小川 経営判断という前提は、各論を展開する上でも大きな意味がありますよね。
園田 それは大きいと思います。
小川 御社はたくさんのチャネルを有していると思うのですが、それぞれのチャネルを整備、統合していく上で、どのようなことに注力されていますか。
園田 オムニチャネルを展開していく上で、特にECの整備には注力しています。
小川 そもそもECはいつ頃から稼働しているのでしょうか。
園田 EC事業の立ち上げ自体はかなり前でして、1996年です。1997年に日本初のネットショッピングの本格的百貨店「タカシマヤ バーチャルモール」をオープンしました。
小川 立ち上げは随分と早かったのですね。百貨店としては初のオンラインモールということですね。
園田 そうですね。百貨店として取り組んでいた通販との親和性があるので、その流れの中で自然にECへとつながっていきました。
永井 その後、2004年に「e百華店」としてリニューアルを行い、2008年には百貨店初のファッション専門サイト「タカシマヤファッションモール」をオープンしました。
小川 百貨店としての御社の歴史は相当に長いですから、それまで築いてきた店舗の存在感は大きいでしょう。ECに対して現場の理解を得ることは結構なご苦労だったのではないでしょうか。しかも当時まだECの黎明(れいめい)期にそこに着手したわけですから。
園田 実際のところ、それは今でも容易ではないですね。
小川 オムニチャネルとなると、店舗の現場がECとシームレスになれるかが問われるわけで、なおのこと一筋縄にはいかないでしょうね。

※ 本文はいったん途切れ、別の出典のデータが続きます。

(* ===== verification/Operational.v ===== *)
(** * Operational: suspend, resume, archive and restore

    The pure policy of [application/operational_lifecycle.py]: the frozen
    transition matrix, the target each action determines, and the durable intent
    with its fingerprint.  The four command classes carry the same fields and
    differ in their kind, so a command is a kind with its fields. *)
From S2P Require Import Prelude Values Json Sha256 PublicJson Lifecycle LifecycleSpec.

Inductive OperationalStatus := ACTIVE | SUSPENDED | ARCHIVED.
Inductive DesignState := SEEDED | MATERIALISED.
Inductive OperationalLifecycleKind := SUSPEND | RESUME | ARCHIVE | RESTORE.

#[export] Instance OperationalStatus_eq_dec : EqDecision OperationalStatus.
Proof. solve_decision. Defined.
#[export] Instance DesignState_eq_dec : EqDecision DesignState.
Proof. solve_decision. Defined.
#[export] Instance OperationalLifecycleKind_eq_dec : EqDecision OperationalLifecycleKind.
Proof. solve_decision. Defined.

Inductive OperationalError :=
| OpPrincipal | OpCreatedVia | OpServiceId | OpRevision | OpIdempotencyKey
| OpTargetStatus | OpFingerprint | OpFingerprintMismatch | OpPhase | OpUnsupported.

Abbreviation op_refuse := (raise_if (E := OperationalError)).

(** ** Commands *)
Record OperationalFields := {
  op_principal_id : pystr;
  op_created_via : pystr;
  op_service_id : UUID;
  op_expected_service_revision : Z;
  op_idempotency_key : pystr
}.

#[export] Instance OperationalFields_eq_dec : EqDecision OperationalFields.
Proof. solve_decision. Defined.

Record OperationalLifecycleCommand := {
  oc_kind : OperationalLifecycleKind;
  oc_fields : OperationalFields
}.

(** [_validate_command_fields]: a revision leaves room for its successor. *)
Definition validate_command_fields (f : OperationalFields) : result OperationalError unit :=
  op_refuse (negb (valid_text (op_principal_id f) MAX_PRINCIPAL_LENGTH)) OpPrincipal ;;
  op_refuse (negb (valid_text (op_created_via f) MAX_CREATED_VIA_LENGTH)) OpCreatedVia ;;
  op_refuse (op_service_id f =? 0)%N OpServiceId ;;
  op_refuse (negb ((1 <=? op_expected_service_revision f)
                   && (op_expected_service_revision f <? MAX_SERVICE_REVISION))) OpRevision ;;
  op_refuse (negb (valid_text (op_idempotency_key f) MAX_IDEMPOTENCY_KEY_LENGTH)) OpIdempotencyKey.

(** The constructor of each command class. *)
Definition make_operational_command (k : OperationalLifecycleKind) (f : OperationalFields)
  : result OperationalError OperationalLifecycleCommand :=
  validate_command_fields f ;; Ok {| oc_kind := k; oc_fields := f |}.

(** ** The transition matrix *)
Definition deterministic_target_status (k : OperationalLifecycleKind) : OperationalStatus :=
  match k with SUSPEND => SUSPENDED | RESUME => ACTIVE | ARCHIVE => ARCHIVED | RESTORE => SUSPENDED end.

Definition allowed_source (k : OperationalLifecycleKind) (s : OperationalStatus) : bool :=
  match k, s with
  | SUSPEND, ACTIVE | RESUME, SUSPENDED | ARCHIVE, ACTIVE | ARCHIVE, SUSPENDED
  | RESTORE, ARCHIVED => true
  | _, _ => false
  end.

Definition transition_target_status (c : OperationalLifecycleCommand) (d : DesignState)
    (current : OperationalStatus) : result OperationalError OperationalStatus :=
  op_refuse (negb (allowed_source (oc_kind c) current)) OpUnsupported ;;
  Ok (deterministic_target_status (oc_kind c)).

(** ** Fingerprints *)
Definition op_kind_str (k : OperationalLifecycleKind) : pystr :=
  match k with
  | SUSPEND => lit "suspend" | RESUME => lit "resume"
  | ARCHIVE => lit "archive" | RESTORE => lit "restore"
  end.

Definition status_str (s : OperationalStatus) : pystr :=
  match s with ACTIVE => lit "active" | SUSPENDED => lit "suspended" | ARCHIVED => lit "archived" end.

Definition canonical_operational_lifecycle_payload (c : OperationalLifecycleCommand) : json :=
  let f := oc_fields c in
  JObj [ (lit "kind", jstr (op_kind_str (oc_kind c)));
         (lit "principal", jstr (op_principal_id f));
         (lit "created_via", jstr (op_created_via f));
         (lit "service_id", jstr (uuid_str (op_service_id f)));
         (lit "expected_service_revision", jint (op_expected_service_revision f));
         (lit "target_operational_status", jstr (status_str (deterministic_target_status (oc_kind c)))) ].

(** ** Intents *)
Record OperationalLifecycleIntent := {
  oi_kind : OperationalLifecycleKind;
  oi_phase : LifecyclePhase;
  oi_fields : OperationalFields;
  oi_target : OperationalStatus;
  oi_fingerprint : pystr
}.

Section fingerprints.
Context `{FloatRepr}.

Definition canonical_operational_lifecycle_json (c : OperationalLifecycleCommand) : pystr :=
  json_dumps (canonical_operational_lifecycle_payload c).

Definition operational_lifecycle_fingerprint (c : OperationalLifecycleCommand) : pystr :=
  sha256_hex (utf8 (canonical_operational_lifecycle_json c)).

(** [OperationalLifecycleIntent.__post_init__]; [_command_for_intent] builds a
    command of the intent's kind from fields that were just validated. *)
Definition make_operational_intent (i : OperationalLifecycleIntent)
  : result OperationalError OperationalLifecycleIntent :=
  validate_command_fields (oi_fields i) ;;
  op_refuse (bool_decide (oi_target i <> deterministic_target_status (oi_kind i))) OpTargetStatus ;;
  op_refuse (negb (valid_sha256 (oi_fingerprint i))) OpFingerprint ;;
  c ← make_operational_command (oi_kind i) (oi_fields i);
  op_refuse (bool_decide (oi_fingerprint i <> operational_lifecycle_fingerprint c))
    OpFingerprintMismatch ;;
  Ok i.

Definition op_with_phase (i : OperationalLifecycleIntent) (p : LifecyclePhase)
  : result OperationalError OperationalLifecycleIntent :=
  op_refuse (bool_decide (oi_phase i <> PREPARED)
             || negb (bool_decide (p = COMPLETED) || bool_decide (p = PHASE_RECOVERY_REQUIRED)))
    OpPhase ;;
  make_operational_intent {| oi_kind := oi_kind i; oi_phase := p; oi_fields := oi_fields i;
                             oi_target := oi_target i; oi_fingerprint := oi_fingerprint i |}.

Definition prepare_operational_intent (c : OperationalLifecycleCommand)
  : result OperationalError OperationalLifecycleIntent :=
  make_operational_intent
    {| oi_kind := oc_kind c; oi_phase := PREPARED; oi_fields := oc_fields c;
       oi_target := deterministic_target_status (oc_kind c);
       oi_fingerprint := operational_lifecycle_fingerprint c |}.
End fingerprints.

(** ** Lemmas *)
Lemma op_kind_str_inj k l : op_kind_str k = op_kind_str l -> k = l.
Proof. by destruct k, l. Qed.

Definition same_operational_request (c d : OperationalLifecycleCommand) : Prop :=
  oc_kind c = oc_kind d
  /\ op_principal_id (oc_fields c) = op_principal_id (oc_fields d)
  /\ op_created_via (oc_fields c) = op_created_via (oc_fields d)
  /\ op_service_id (oc_fields c) = op_service_id (oc_fields d)
  /\ op_expected_service_revision (oc_fields c) = op_expected_service_revision (oc_fields d).

Definition op_command_wf (c : OperationalLifecycleCommand) : bool :=
  json_wf (canonical_operational_lifecycle_payload c)
  && (op_service_id (oc_fields c) <? 2 ^ 128)%N.

Section lemmas.
Context `{FloatRepr}.

Lemma operational_json_inj c d :
  op_command_wf c = true -> op_command_wf d = true ->
  canonical_operational_lifecycle_json c = canonical_operational_lifecycle_json d ->
  same_operational_request c d.
Proof.
  unfold op_command_wf. intros [Hc Hu%N.ltb_lt]%andb_true_iff [Hd Hv%N.ltb_lt]%andb_true_iff Heq.
  apply json_dumps_inj in Heq; [|done..]. revert Heq.
  unfold canonical_operational_lifecycle_payload. cbv zeta. members.
  split_and!; try (by apply readable_str); try (by apply readable_int).
  - by apply op_kind_str_inj, readable_str.
  - by apply uuid_str_inj, readable_str.
Qed.

(** The evidence of a validated command. *)
Definition operational_intent (c : OperationalLifecycleCommand) (p : LifecyclePhase)
  : OperationalLifecycleIntent :=
  {| oi_kind := oc_kind c; oi_phase := p; oi_fields := oc_fields c;
     oi_target := deterministic_target_status (oc_kind c);
     oi_fingerprint := operational_lifecycle_fingerprint c |}.

Lemma make_operational_intent_spec i j :
  make_operational_intent i = Ok j
  <-> j = i /\ validate_command_fields (oi_fields i) = Ok tt
      /\ i = operational_intent {| oc_kind := oi_kind i; oc_fields := oi_fields i |} (oi_phase i).
Proof.
  unfold make_operational_intent, make_operational_command.
  rewrite unit_then, !raise_if_then. split.
  - intros (Hf & Ht & _ & H1). rewrite Hf in H1. cbn [mbind result_bind] in H1.
    apply raise_if_then in H1 as [Hfp [= <-]].
    apply bool_decide_eq_false, dec_stable in Ht, Hfp. split; [done|]. split; [done|].
    destruct i as [k p f t fp]. unfold operational_intent; cbn in *. by subst.
  - intros (-> & Hf & Hi). split; [done|]. rewrite Hf. cbn [mbind result_bind].
    rewrite raise_if_then, negb_false_iff, !bool_decide_eq_false.
    assert (oi_target i = deterministic_target_status (oi_kind i)) as -> by (by rewrite Hi).
    assert (oi_fingerprint i = operational_lifecycle_fingerprint
              {| oc_kind := oi_kind i; oc_fields := oi_fields i |}) as -> by (by rewrite Hi).
    split_and!; [by intros ?|apply sha256_hex_valid|by intros ?|done].
Qed.
End lemmas.

(** ** Properties *)

(** The transition matrix: an action is accepted exactly from its allowed
    statuses, whatever the design state, its result depends on the action alone
    and always differs from the status it started from; from [ARCHIVED] only
    [RESTORE] leads on, to [SUSPENDED], never directly to [ACTIVE]. *)
Theorem transition_matrix (c : OperationalLifecycleCommand) (d : DesignState)
    (s t : OperationalStatus) :
  transition_target_status c d s = Ok t
  <-> t = deterministic_target_status (oc_kind c) /\ t <> s
      /\ match oc_kind c with
         | SUSPEND => s = ACTIVE
         | RESUME => s = SUSPENDED
         | ARCHIVE => s <> ARCHIVED
         | RESTORE => s = ARCHIVED
         end.
Proof.
  unfold transition_target_status. rewrite raise_if_then.
  destruct (oc_kind c), s, t; cbn; naive_solver.
Qed.

(** A validated operational command always prepares, its evidence is fully
    determined by the command, and it completes or fails exactly once. *)
Theorem operational_intent_lifecycle `{FloatRepr} (k : OperationalLifecycleKind)
    (f : OperationalFields) (c : OperationalLifecycleCommand) (p q : LifecyclePhase)
    (j : OperationalLifecycleIntent) :
  make_operational_command k f = Ok c ->
  prepare_operational_intent c = Ok (operational_intent c PREPARED)
  /\ (op_with_phase (operational_intent c p) q = Ok j
      <-> p = PREPARED /\ q <> PREPARED /\ j = operational_intent c q).
Proof.
  unfold make_operational_command. intros [Hf [= <-]]%unit_then. split.
  - by apply make_operational_intent_spec.
  - unfold op_with_phase. rewrite raise_if_then, make_operational_intent_spec.
    cbn [operational_intent oi_kind oi_phase oi_fields oi_target oi_fingerprint oc_kind oc_fields].
    rewrite orb_false_iff, bool_decide_eq_false, negb_false_iff, orb_true_iff, !bool_decide_eq_true.
    split.
    + intros ([Hp%dec_stable Hq] & -> & _). split; [done|]. split; [by destruct Hq as [->| ->]|done].
    + intros (-> & Hq & ->). split; [|done]. split; [by intros ?|].
      destruct q; [done|by left|by right].
Qed.

Definition sample_operation : OperationalFields :=
  {| op_principal_id := lit "owner"; op_created_via := lit "client"; op_service_id := 7%N;
     op_expected_service_revision := 3; op_idempotency_key := lit "k" |}.

Lemma operational_intent_lifecycle_witness :
  let c := {| oc_kind := SUSPEND; oc_fields := sample_operation |} in
  @prepare_operational_intent datum_float_repr c = Ok (@operational_intent datum_float_repr c PREPARED).
Proof.
  intros c.
  apply (@operational_intent_lifecycle datum_float_repr SUSPEND sample_operation c PREPARED COMPLETED
           (@operational_intent datum_float_repr c COMPLETED)).
  by vm_compute.
Defined.

(** An operational fingerprint binds the action, the caller, the service and
    the revision, up to a collision of SHA-256 on two different texts. *)
Theorem operational_fingerprint_binds `{FloatRepr} (c d : OperationalLifecycleCommand) :
  op_command_wf c = true -> op_command_wf d = true ->
  operational_lifecycle_fingerprint c = operational_lifecycle_fingerprint d ->
  same_operational_request c d
  \/ (canonical_operational_lifecycle_json c <> canonical_operational_lifecycle_json d
      /\ sha256_hex (canonical_operational_lifecycle_json c)
         = sha256_hex (canonical_operational_lifecycle_json d)).
Proof.
  intros Hc Hd Heq.
  destruct (decide (canonical_operational_lifecycle_json c = canonical_operational_lifecycle_json d))
    as [Ht|Ht]; [left; by apply operational_json_inj|right]. split; [done|].
  apply andb_true_iff in Hc as [Hc _], Hd as [Hd _]. unfold operational_lifecycle_fingerprint in Heq.
  by rewrite !utf8_ascii in Heq by (by apply json_dumps_ascii).
Qed.

Lemma operational_fingerprint_binds_witness :
  let c := {| oc_kind := SUSPEND; oc_fields := sample_operation |} in
  same_operational_request c c
  \/ (@canonical_operational_lifecycle_json datum_float_repr c
        <> @canonical_operational_lifecycle_json datum_float_repr c
      /\ sha256_hex (@canonical_operational_lifecycle_json datum_float_repr c)
         = sha256_hex (@canonical_operational_lifecycle_json datum_float_repr c)).
Proof. intros c. apply (@operational_fingerprint_binds datum_float_repr c c); by vm_compute. Defined.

園田 店舗の現場感覚からすると、「(ECに)売り上げを取られる」と思ってしまいがちですね。カニバリゼーションみたいな話で。そのときに私がよくするのは、「オンラインと皆さんは家族なんです」という話です。「けんかするときも、嫌なときもあるけど、捨てられないし、一緒に生きていかなければならないのだから、広い心でいよう」と。まずはそこからでした。